Myocyte contracture, vascular resistance, and vascular permeability after global ischemia in isolated hearts from alloxan-induced diabetic rabbits

Coronary vascular hemodynamics, albumin permeation, and myocyte contractility were assessed in isolated hearts from 6-mo alloxan-induced diabetic (ALX-D) rabbits during 3 h of reperfusion after 40 min of global no-flow ischemia. Residue-detection data, generated during the single passage of a bolus of ¹²⁵I-labeled bovine serum albumin (¹²⁵I-BSA) through the coronary vasculature, were used to estimate indices of vascular function, including the mean transit time of ¹²⁵I-BSA, the fractional rate of intravascular clearance of ¹²⁵I-BSA, and ¹²⁵I-BSA permeation of coronary vessels.

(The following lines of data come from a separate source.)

Lemma send_order_before n symbol side qty price :
  sv_ok symbol = true → side = Buy ∨ side = Sell → in_i32 qty = true → in_i64 price = true →
  before n (Calls.send_order symbol side qty price).
Proof.
  intros Hs Hside Hq Hp. unfold Calls.send_order. apply before_bind; [reads|]. intros connected.
  destruct (negb connected).
  { apply before_tail, within_bind; [apply print_within|intros; apply within_done]. }
  apply before_bind; [apply check_reads|]. intros result.
  destruct (negb _); [|by apply before_number].
  apply before_tail, within_bind; [apply print_within|intros; apply within_done].
Qed.

Lemma send_recorded_within evt oid : within same_books (Calls.send_recorded evt oid : res W (list char)).
Proof.
  unfold Calls.send_recorded. apply within_bind; [by apply within_atom|]. intros now.
  apply within_bind; [apply within_local|]. intros m. apply within_bind; [by apply within_atom|].
  intros b. apply within_done.
Qed.

Lemma cancel_loop_within sid prefix fuel i count :
  within same_books (Calls.cancel_loop sid prefix fuel i count : res W Z).
Proof.
  revert i count. induction fuel as [|fuel IH]; intros i count; [apply within_done|].
  cbn [Calls.cancel_loop]. apply within_bind; [apply within_peek, _|]. intros [o|]; [|apply within_done].
  apply within_bind; [|intros; apply IH]. destruct (is_open o); [by apply within_atom|apply within_done].
Qed.

Lemma emergency_within : within same_books (Calls.emergency_cancel_all : res W unit).
Proof.
  unfold Calls.emergency_cancel_all, Calls.execute, Calls.cancel_all.
  repeat match goal with
  | |- within _ (Calls.cancel_loop _ _ _ _ _) => apply cancel_loop_within
  | |- within _ (atom _) => by apply within_atom
  | |- _ => progress reads
  end.
Qed.

(** ** Every step keeps the books in flight *)

(** The manager's events in flight, and one more. *)
Lemma flight_manager_snoc hs e (o : OrderManager.t) pend :
  foldO OrderManager.apply_event hs OrderManager.init = foldO OrderManager.apply_event pend o →
  foldO OrderManager.apply_event (hs ++ [e]) OrderManager.init
    = foldO OrderManager.apply_event (pend ++ [e]) o.
Proof. intros Heq. by rewrite !foldO_app, Heq. Qed.

Lemma flight_tracker_snoc hs e (t : PositionTracker.t) pend :
  foldO PositionTracker.apply_event hs PositionTracker.init = foldO PositionTracker.apply_event pend t →
  foldO PositionTracker.apply_event (hs ++ [e]) PositionTracker.init
    = foldO PositionTracker.apply_event (pend ++ [e]) t.
Proof. intros Heq. by rewrite !foldO_app, Heq. Qed.

Lemma fold_one {A} (f : OrderEvent → A → outcome A) e s : foldO f [e] s = f e s.
Proof. cbn. by destruct (f e s). Qed.

(** A report in flight and a new order in flight may be applied in either order. *)
Lemma flight_swap (o : OrderManager.t) e n evt :
  table_wf o → wf_event e = true → oe_type e ≠ NewOrder → order_event n evt →
  order_key e ≠ order_id_key n →
  foldO OrderManager.apply_event [e; evt] o = foldO OrderManager.apply_event [evt; e] o.
Proof.
  intros Ho He Hty (Hwf & Hnew & Hkey) Hne.
  change (foldO OrderManager.apply_event [e; evt] o)
    with (OrderManager.apply_event e o ≫= foldO OrderManager.apply_event [evt]).
  change (foldO OrderManager.apply_event [evt; e] o)
    with (OrderManager.apply_event evt o ≫= foldO OrderManager.apply_event [e]).
  rewrite (bind_ext _ _ _ (fold_one OrderManager.apply_event evt)).
  rewrite (bind_ext _ _ _ (fold_one OrderManager.apply_event e)). symmetry.
  apply manager_commute; [done|by apply wf_event_ids|by apply wf_event_ids|done|done|congruence].
Qed.

(** One step of the engine, stage by stage: the log, the tracker, the manager. *)
Lemma book_step (c : C) e hs ps :
  in_flight c hs [] [] ps → alive c = true →
  mc_engine c = res_noexcept (res_noexcept (Calls.book e)) → mc_report c = Some (order_key e) →
  wf_event e = true → oe_type e ≠ NewOrder →
  ∃ hs' pt' pe', in_flight (engine_does (advance (mc_engine c) (mc_world c)) c) hs' pt' pe' ps.
Proof.
  intros Hfl Hal Hp Hk He Hty. pose proof Hfl as [(es & Hl & Hes) Hwf Ho Hsy Htr Hmg _ Hst Hsig Hap].
  assert (Hbusy : busy (mc_engine c) (mc_report c) = Some (order_key e)) by (by rewrite Hp, Hk).
  unfold engine_does. rewrite Hp, !advance_noexcept. unfold Calls.book. rewrite advance_atom. cbn [fst snd].
  set (w := mc_world c) in *. pose proof (log_bound_rep _ _ Hl) as Hb.
  destruct (Z.eq_dec (Z.of_nat (length es)) MAX_EVENTS) as [Hfull|Hroom].
  { destruct (log_event_full w es e Hl Hfull) as (s' & -> & _).
    exists hs, [], []. eapply in_flight_frame; [exact Hfl|done|done|done|by apply at_dead; cbn; auto| |done|].
    - by apply (strategy_at_same w).
    - intros Hok k Hk'. done. }
  destruct (log_event_room w es e Hl He ltac:(lia)) as (l' & s' & ts & -> & Hrep & _).
  exists (hs ++ [e]), [e], [e]. split; cbn [mc_world mc_engine mc_report mc_strategy mc_sending mc_signals
    w_log w_tracker w_orders set_log set_system fst snd].
  - eexists. split; [exact Hrep|]. apply Forall2_app; [done|].
    constructor; [symmetry; apply stamp_equiv|constructor].
  - apply Forall_app. split; [done|by constructor].
  - done.
  - done.
  - exact (flight_tracker_snoc hs e (w_tracker w) [] Htr).
  - intros Hok. rewrite (flight_manager_snoc hs e (w_orders w) ps (Hmg Hok)).
    destruct (strategy_at_pending w _ _ ps Hst) as [->|(n & evt & -> & Hev & Hn)]; [done|].
    symmetry. apply (flight_swap (w_orders w) e n evt); [done..|].
    intros Heq. apply (Hap Hok _ Hbusy). by rewrite Hn, Heq.
  - rewrite Hk. by apply at_tracked.
  - by apply (strategy_at_same w).
  - done.
  - intros Hok k Hk'. apply (Hap Hok). rewrite Hbusy. rewrite Hk in Hk'. exact Hk'.
Qed.

Lemma tracked_step (c : C) e hs ps :
  in_flight c hs [e] [e] ps →
  mc_engine c = res_noexcept (res_noexcept (Calls.book_tracked e)) → mc_report c = Some (order_key e) →
  wf_event e = true → oe_type e ≠ NewOrder →
  ∃ pt', in_flight (engine_does (advance (mc_engine c) (mc_world c)) c) hs pt' [e] ps.
Proof.
  intros Hfl Hp Hk He Hty. pose proof Hfl as [(es & Hl & Hes) Hwf Ho Hsy Htr Hmg _ Hst Hsig Hap].
  assert (Hbusy : busy (mc_engine c) (mc_report c) = Some (order_key e)) by (by rewrite Hp, Hk).
  unfold engine_does. rewrite Hp, !advance_noexcept. unfold Calls.book_tracked. rewrite advance_atom.
  cbn [fst snd]. set (w := mc_world c) in *. unfold FIXGateway.track_event.
  destruct (PositionTracker.apply_event e (w_tracker w)) as [t'|x| |] eqn:Ht.
  2-4: exists [e]; eapply in_flight_frame;
    [exact Hfl|done|done|done|by apply at_dead; cbn; auto|done|done|intros Hok k Hk'; done].
  exists []. split; cbn [mc_world mc_engine mc_report mc_strategy mc_sending mc_signals
    w_log w_tracker w_orders set_tracker fst snd]; try done.
  - by eexists.
  - rewrite Htr, fold_one. exact Ht.
  - rewrite Hk. by apply at_managed.
  - by apply (strategy_at_same w).
  - intros Hok k Hk'. apply (Hap Hok). rewrite Hbusy. rewrite Hk in Hk'. exact Hk'.
Qed.

Lemma managed_step (c : C) e hs ps :
  in_flight c hs [] [e] ps →
  mc_engine c = res_noexcept (res_noexcept (Calls.book_managed e)) → mc_report c = Some (order_key e) →
  wf_event e = true → oe_type e ≠ NewOrder →
  ∃ pe', in_flight (engine_does (advance (mc_engine c) (mc_world c)) c) hs [] pe' ps.
Proof.
  intros Hfl Hp Hk He Hty. pose proof Hfl as [(es & Hl & Hes) Hwf Ho Hsy Htr Hmg _ Hst Hsig Hap].
  assert (Hbusy : busy (mc_engine c) (mc_report c) = Some (order_key e)) by (by rewrite Hp, Hk).
  destruct (wf_event_ids e He) as [_ Hids].
  destruct (manager_apply_event e (w_orders (mc_world c)) Hids Ho) as [_ Ho'].
  unfold engine_does. rewrite Hp, !advance_noexcept. unfold Calls.book_managed. rewrite advance_atom.
  cbn [fst snd]. set (w := mc_world c) in *. unfold FIXGateway.manage_event.
  destruct (OrderManager.apply_event e (w_orders w)) as [o'|x| |] eqn:He'.
  2-4: exists [e]; eapply in_flight_frame;
    [exact Hfl|done|done|done|by apply at_dead; cbn; auto|done|done|intros Hok k Hk'; done].
  exists []. split; cbn [mc_world mc_engine mc_report mc_strategy mc_sending mc_signals
    w_log w_tracker w_orders set_orders fst snd]; try done.
  - by eexists.
  - by apply Ho'.
  - by eapply apply_event_symbols.
  - intros Hok. rewrite (Hmg Hok). cbn [app foldO]. by rewrite He'.
  - apply at_quiet. cbn. constructor. intros w'. cbn.
    destruct (trace_report_result e w') as (s' & -> & _). destruct (c_str (oe_symbol e)); split;
      try done; apply within_done.
  - by apply (strategy_at_same w).
  - intros Hok k Hk'. apply (Hap Hok). rewrite Hbusy. rewrite Hk in Hk'. exact Hk'.
Qed.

During reflow after ischemia in hearts from control rabbits, vascular resistance increased approximately three times that at baseline, left ventricular end-diastolic pressure (LVEDP) increased 8-10 times, and maximum +dP/dt recovered 0.4 times baseline, whereas the fractional rate of washout of intravascular ¹²⁵I-BSA decreased to less than one-half of baseline values (was prolonged 2-fold), and albumin permeation and mean-transit time were increased 3 and 5 times baseline, respectively. In hearts from diabetic rabbits, vascular resistance was similar to the control group before ischemia but increased only one-third as much during reflow after ischemia. Increases in LVEDP during reflow were ~50% lower than controls, and +dP/dt recovered ~2.5 times more than in control hearts. ¹²⁵I-BSA permeation in diabetics was similar to controls before ischemia, but during reflow increased 6 times (~2 times controls). Washout of intravascular ¹²⁵I-BSA was prolonged ~20% versus baseline during 3 h of reflow in hearts from diabetic rabbits. Thus, ALX-D in the rabbit delayed ischemia-reperfusion injury to myocytes and vascular smooth muscle cells while increasing vascular albumin permeation.